Concurrency Control with max_messages

The max_messages parameter controls how many messages your subscriber processes simultaneously. This is your primary tool for balancing throughput against resource usage.

@broker.subscriber(
    alias="high-throughput",
    topic_name="high-events",
    subscription_name="high-events-subscription",
    max_messages=500,
)
async def high_throughput_handler(message: Message):
    await fast_async_operation(message.data)
  1. Process up to 500 messages concurrently

Choosing the Right Value

# High concurrency for I/O-bound tasks (API calls, database queries)
@broker.subscriber(
    alias="api-caller",
    topic_name="api-requests",
    subscription_name="api-requests-subscription",
    max_messages=500,  # High - most time is spent waiting
)
async def call_external_api(message: Message):
    await http_client.post("/api/endpoint", json={"data": message.data})
# Low concurrency for CPU-bound tasks
@broker.subscriber(
    alias="data-processor",
    topic_name="processing-jobs",
    subscription_name="processing-subscription",
    max_messages=10,  # Low - use multiple workers instead
)
async def process_data(message: Message):
    result = compute_heavy_operation(message.data)
    await save_result(result)
# Match the API rate limit
@broker.subscriber(
    alias="rate-limited-api",
    topic_name="rate-limited-requests",
    subscription_name="rate-limited-subscription",
    max_messages=50,  # Match API's rate limit
)
async def call_rate_limited_api(message: Message):
    await rate_limited_client.call(message.data)

Guidelines by Workload Type

Workload Type Recommended max_messages Reason
Fast async I/O 100-1000 Most time spent waiting; high concurrency is efficient
Database queries 50-200 Balance throughput with connection pool limits
External APIs Match rate limit Avoid hitting API rate limits
CPU-intensive 10-50 Use multiple workers instead of high concurrency
Memory-heavy Lower values Prevent out-of-memory errors

Start Conservative, Scale Up

Begin with a lower value (50-100) and increase gradually while monitoring memory and CPU usage. It's easier to scale up than to recover from resource exhaustion.
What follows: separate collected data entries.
(** ** [map_pages] *)

(** One turn of [map_pages]: at most 64 pages after a refill of the buffer. *)
Lemma map_batch_ok s N pa va v n flags :
  vm_ok s N -> flags_ok flags -> 0 <= va < 2 ^ 64 -> (0 < n -> vpn va = v) -> v + n <= 2 ^ 36 -> 0 <= pa ->
  pa + n * 0x1000 <= 2 ^ 52 -> pa mod 0x1000 = 0 -> 0 <= n <= 64 -> 64 <= N ->
  (forall k, 0 <= k < n -> leaf (mem s) (v + k) = None) ->
  exists s1 s', fill_page_table_allocator_buffer PTAAB_SIZE s = Ok s1 /\
    internal_map_pages pa va n flags s1 = Ok s' /\ vm_ok s' (N - 64) /\
    mapped_range s s' v n flags (fun i => pa + i * 0x1000).
Proof.
  intros Hvm Hf Hva Hv Hin Hpa0 Hpa Hpm Hn HN Hno.
  pose proof (bk_size _ (vk_buffer _ _ Hvm)) as Hsz. unfold PTAAB_SIZE in *.
  destruct (fill_ok s N 64 Hvm) as (s1 & l & -> & Hrf & Hl & Hser & _); [done|lia|].
  assert (vm_ok s1 (N - 64)) as Hvm1.
  { apply (refilled_vm_ok s s1 l N); [done|done|]. eapply serves_le; [exact Hser|lia]. }
  assert (forall u, leaf (mem s1) u = leaf (mem s) u) as Hleaf
    by (intros u; by apply (refilled_slot s s1 l N Hvm Hrf)).
  destruct (rf_size _ _ _ Hrf) as [Hs1 _]. exists s1.
  destruct (decide (n = 0)) as [->|Hne].
  { exists s1. split_and!; [done|done|done|]. intros u. rewrite decide_False by lia. apply Hleaf. }
  specialize (Hv ltac:(lia)). subst v. pose proof (vpn_range va).
  destruct (internal_map_ok s1 (N - 64) pa va n flags (vpn va + n)) as (s2 & -> & (Hvm2 & _ & Hm2 & _) & _);
    try (done || lia).
  - intros k Hk. rewrite Hleaf. by apply Hno.
  - intros _. pose proof (need_bound s1 (vpn va) n ltac:(lia) ltac:(lia)). lia.
  - exists s2. split_and!; [done|done|done|]. by apply (mapped_range_leaves s1 s s2 s2).
Qed.

Lemma map_pages_loop_ok flags fuel : forall s N pa va v count,
  vm_ok s N -> flags_ok flags -> 0 <= va < 2 ^ 64 -> (0 < count -> vpn va = v) ->
  v + count <= 2 ^ 36 -> 0 <= pa -> pa + count * 0x1000 <= 2 ^ 52 -> pa mod 0x1000 = 0 ->
  0 <= count <= 64 * (Z.of_nat fuel + 1) -> 64 * (Z.of_nat fuel + 1) <= N ->
  (forall k, 0 <= k < count -> leaf (mem s) (v + k) = None) ->
  exists s', map_pages_loop fuel pa va count flags s = Ok s' /\ vm_ok s' (N - 64 * (Z.of_nat fuel + 1)) /\
    mapped_range s s' v count flags (fun i => pa + i * 0x1000).
Proof.
  induction fuel as [|fuel IH]; intros s N pa va v count Hvm Hf Hva Hv Hin Hpa0 Hpa Hpm Hc HN Hno;
    cbn [map_pages_loop].
  all: destruct (map_batch_ok s N pa va v (Z.min count 64) flags) as (s1 & s2 & -> & E2 & Hvm2 & Hm2);
    try (done || lia); [intros; apply Hno; lia|].
  all: unfold mbind, res_bind, PTAAB_SIZE; destruct (Z.ltb_spec 64 count) as [Hgt|Hle]; [try lia|].
  2: { replace (Z.min count 64) with 64 in * by lia. rewrite E2. specialize (Hv ltac:(lia)). subst v.
    destruct (IH s2 (N - 64) (u64 (pa + 0x1000 * 64)) (u64 (va + 0x1000 * 64)) (vpn va + 64) (count - 64))
      as (s3 & E & Hvm3 & Hm3); rewrite ?(u64_small (pa + _)) by lia; try (done || lia).
    - apply Z.mod_pos_bound. lia.
    - intros _. replace (0x1000 * 64) with (64 * 0x1000) by lia. apply vpn_add; lia.
    - intros k Hk. rewrite Hm2, decide_False by lia. rewrite <- Z.add_assoc. apply Hno. lia.
    - exists s3. split_and!; [by rewrite u64_small in E by lia| |].
      + by replace (N - 64 * (Z.of_nat (S fuel) + 1)) with (N - 64 - 64 * (Z.of_nat fuel + 1)) by lia.
      + rewrite u64_small in Hm3 by lia. replace count with (64 + (count - 64)) by lia.
        eapply mapped_range_ext; [|eapply (mapped_range_trans _ s2); [lia|lia|exact Hm2|exact Hm3]].
        intros i Hi. cbn beta. case_decide; lia. }
  all: replace (Z.min count 64) with count in * by lia; exists s2; split_and!; [done| |done].
  all: destruct Hvm2 as [? ? Hs2]; split; [done|done|]; eapply serves_le; [exact Hs2|lia].
Qed.

(** [map_pages] maps the given consecutive frames to the given pages, 64 at a time,
    when none of the pages was mapped: every page of the range translates to its
    frame, all others as before. *)
Theorem map_pages_correct s N pa va count flags :
  vm_ok s N -> flags_ok flags -> 0 < va < 2 ^ 64 -> vpn va + count <= 2 ^ 36 -> 0 <= count ->
  0 < pa -> pa + count * 0x1000 <= 2 ^ 52 -> pa mod 0x1000 = 0 -> 64 * (count / 64 + 1) <= N ->
  (forall k, 0 <= k < count -> leaf (mem s) (vpn va + k) = None) ->
  exists s', map_pages pa va count flags s = Ok s' /\ vm_ok s' (N - 64 * (count / 64 + 1)) /\
    mapped_range s s' (vpn va) count flags (fun i => pa + i * 0x1000).
Proof.
  intros Hvm Hf Hva Hin Hc Hpa0 Hpa Hpm HN Hno. unfold map_pages, assert_.
  replace (pa =? 0) with false by lia. replace (va =? 0) with false by lia. cbn [negb]. unfold mbind, res_bind.
  destruct (map_pages_loop_ok flags (Z.to_nat (count / 64)) s N pa va (vpn va) count) as (s' & E & Hvm' & Hm);
    try (done || lia).
  exists s'. split_and!; [done| |done]. by rewrite Z2Nat.id in Hvm' by lia.
Qed.
End Ops.

(** * Virtual memory: unmapping *)


Section Unmap.
Context {A : Type} `{PhysAllocator A}.
Implicit Types s : paging A.

(** A frame that may be released: it does not hold a table. *)
Definition data_frame s (p : Z) : Prop :=
  releasable (pmm s) p /\ ~ owned s p.

(** [s'] has the tree and the spare tables of [s]. *)
Definition same_tree s s' : Prop :=
  (forall n r, (n <= 3)%nat -> node (mem s') n r = node (mem s) n r) /\
  (forall n r, (n <= 3)%nat -> slot (mem s') n r = slot (mem s) n r) /\ spare s' = spare s.

Lemma physfree_page_ok s N p : vm_ok s N -> data_frame s p ->
  exists s', physfree_page p s = Ok s' /\ vm_ok s' N /\ same_tree s s' /\
    (forall q b, frame (pmm s') q b <-> exists b0, frame (pmm s) q b0 /\ b = b0 && negb (q =? p)) /\
    (forall q, releasable (pmm s) q -> q <> p -> releasable (pmm s') q).
Proof.
  intros Hvm (Hrel & Hown). unfold physfree_page.
  assert (forall n r, (n <= 3)%nat -> node (mem s) n r <> Some (Phys p)) as Hno
    by (intros n r Hn E; apply Hown; left; eauto).
  assert (p ∉ spare s) as Hsp by (intros Hp; apply Hown; by right).
  destruct (phys_free_releasable (pmm s) N p (vk_serves _ _ Hvm) Hrel) as (a & -> & Hser & Hfr & Hr).
  unfold mbind, res_bind. eexists. split; [done|]. set (s' := set_tables _ _).
  assert (forall n r t, (n <= 3)%nat -> node (mem s) n r = Some t -> table_of (mem s') t = table_of (mem s) t) as Htab.
  { intros n r [|q] Hn Ht; [done|]. cbn. rewrite lookup_delete_ne; [done|]. intros <-. by apply (Hno n r). }
  assert (same_tree s s') as (Hnode & Hslot & Hspare).
  { split_and!; [by apply node_ext|by apply slot_ext|done]. }
  assert (forall q, q <> p -> frame (pmm s) q true -> frame a q true) as Hkeep.
  { intros q Hq Hq'. apply Hfr. exists true. split; [done|]. by replace (q =? p) with false by lia. }
  split_and!; try done. destruct Hvm as [[Htb Hinj Hus] [Hlen Hsz Hnd Hb] _]. split; [split|split|done]; try done.
  - intros n r t Hn. rewrite Hnode by done. intros Ht. unfold is_table. rewrite (Htab n r) by done. by apply (Htb n r).
  - intros m m' x y u Hm Hm'. rewrite !Hnode by done. by apply Hinj.
  - intros n r q Hn. rewrite Hnode by done. intros Hq. apply Hkeep; [|by apply (Hus n r)]. intros ->. by apply (Hno n r).
  - intros q Hq. destruct (Hb q Hq) as (Hf & Hz & Hn). assert (q <> p) as Hne by (intros ->; by apply Hsp).
    split_and!; [by apply Hkeep| |].
    + cbn. by rewrite lookup_delete_ne.
    + intros n r Hn3. rewrite Hnode by done. by apply Hn.
Qed.

(** The conditional release in [unmap_pages]. *)
Lemma release_frame_ok s N p (free : bool) : vm_ok s N -> (free = true -> data_frame s p) ->
  exists s1, (if free then physfree_page p s else Ok s) = Ok s1 /\ vm_ok s1 N /\ same_tree s s1 /\
    (forall q b, frame (pmm s) q b -> (free = true -> q <> p) -> frame (pmm s1) q b) /\
    (free = true -> frame (pmm s1) p false) /\
    (forall q, releasable (pmm s) q -> (free = true -> q <> p) -> releasable (pmm s1) q).
Proof.
  intros Hvm Hd. destruct free; [|by exists s].
  destruct (physfree_page_ok s N p Hvm (Hd eq_refl)) as (s1 & -> & Hvm1 & Hst & Hfr & Hrel).
  exists s1. split_and!; try done.
  - intros q b Hq Hne. apply Hfr. exists b. split; [done|].
    replace (q =? p) with false; [by destruct b|]. specialize (Hne eq_refl). lia.
  - intros _. apply Hfr. exists true. rewrite Z.eqb_refl. split; [|done].
    apply releasable_frame, Hd. done.
  - intros q Hq Hne. by apply Hrel, Hne.
Qed.

Section Range.
Variables (s0 : paging A) (N va0 count : Z) (free : bool) (F : Z -> Z).
Notation v0 := (vpn va0).
Hypothesis va0_range : 0 <= va0 < 2 ^ 64.
Hypothesis in_space : v0 + count <= 2 ^ 36.
Hypothesis mapped : forall k, 0 <= k < count ->
  exists e, leaf (mem s0) (v0 + k) = Some e /\ extract_pointer e = F k.
Hypothesis distinct : free = true -> forall j k, 0 <= j < count -> 0 <= k < count -> F j = F k -> j = k.

Record unmap_I (k : Z) s : Prop := {
  ui_vm : vm_ok s N;
  ui_leaf : forall u, leaf (mem s) u = if decide (v0 <= u < v0 + k) then None else leaf (mem s0) u;
  ui_data : free = true -> forall j, k <= j < count -> data_frame s (F j);
  ui_freed : free = true -> forall j, 0 <= j < k -> frame (pmm s) (F j) false;
  ui_frame : forall q b, frame (pmm s0) q b -> (free = true -> forall j, 0 <= j < k -> q <> F j) ->
    frame (pmm s) q b
}.
Definition unmap_J (r k : Z) s (t : table_ptr) : Prop := unmap_I k s /\ node (mem s) 3 r = Some t.

Lemma unmap_find_ok k s : 0 <= k < count -> unmap_I k s ->
  exists s' t, (pt ← get_page_table_or_panic (page_va va0 k) s; Ok (s, pt)) = Ok (s', t) /\
    unmap_J ((v0 + k) / 512) k s' t.
Proof using All.
  intros Hk HI. assert (vpn (page_va va0 k) = v0 + k) as Ev by (apply vpn_add; lia).
  destruct (mapped k Hk) as (e & He & _).
  destruct (get_page_table_ok s N (page_va va0 k) e (ui_vm _ _ HI)) as (t & -> & Ht); rewrite Ev in *.
  { by rewrite (ui_leaf _ _ HI), decide_False by lia. }
  exists s, t. by split.
Qed.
Processing Time with ack_deadline_seconds

The ack_deadline_seconds parameter sets how long Pub/Sub waits before considering a message processing failed. If your handler doesn't acknowledge the message within this time, Pub/Sub redelivers it.

@broker.subscriber(
    alias="slow-processor",
    topic_name="heavy-tasks",
    subscription_name="heavy-tasks-subscription",
    ack_deadline_seconds=600,
    max_messages=10,
)
async def slow_handler(message: Message):
    await complex_ml_inference(message.data)
  1. Allow up to 10 minutes for processing
  2. Low concurrency since each task is resource-intensive

Choosing the Right Deadline

Task Duration Recommended ack_deadline_seconds
< 10 seconds 30
10-60 seconds 60 (default)
1-5 minutes 300
5-10 minutes 600 (maximum)

Don't Set It Too Low

If your deadline is shorter than your average processing time, messages will be redelivered while still being processed, causing duplicates. Always add buffer time.

Maximum Is 600 Seconds

Pub/Sub's maximum ack deadline is 600 seconds (10 minutes). If your processing takes longer, break the work into smaller chunks or use a different architecture.

Retry Backoff Configuration

When messages fail, Pub/Sub retries them with exponential backoff. Configure the backoff behavior to match your failure patterns:

@broker.subscriber(
    alias="api-with-backoff",
    topic_name="api-calls",
    subscription_name="api-calls-subscription",
    min_backoff_delay_secs=10,      # (1)!
    max_backoff_delay_secs=600,     # (2)!
    max_delivery_attempts=10,        # (3)!
    dead_letter_topic="api-calls-dlq",
)
async def call_api(message: Message):
    await external_api.call(message.data)
  1. First retry waits at least 10 seconds
  2. Maximum wait between retries is 10 minutes
  3. Give up after 10 attempts

Backoff Schedule Example

With min_backoff=10 and max_backoff=600:

Attempt Approximate Wait
1 Immediate
2 ~10 seconds
3 ~20 seconds
4 ~40 seconds
5 ~80 seconds
6 ~160 seconds
7+ ~600 seconds (capped)

Backoff Strategy by Failure Type

# Short backoff for transient issues (network blips)
@broker.subscriber(
    alias="network-sensitive",
    topic_name="transient-events",
    subscription_name="transient-events-subscription",
    min_backoff_delay_secs=5,
    max_backoff_delay_secs=60,
    max_delivery_attempts=5,
)
async def handle_transient_event(message: Message):
    await send_notification(message.data)
# Longer backoff for external service outages
@broker.subscriber(
    alias="external-api",
    topic_name="external-api-calls",
    subscription_name="external-api-subscription",
    min_backoff_delay_secs=30,
    max_backoff_delay_secs=600,
    max_delivery_attempts=10,
)
async def call_external_service(message: Message):
    await external_service.process(message.data)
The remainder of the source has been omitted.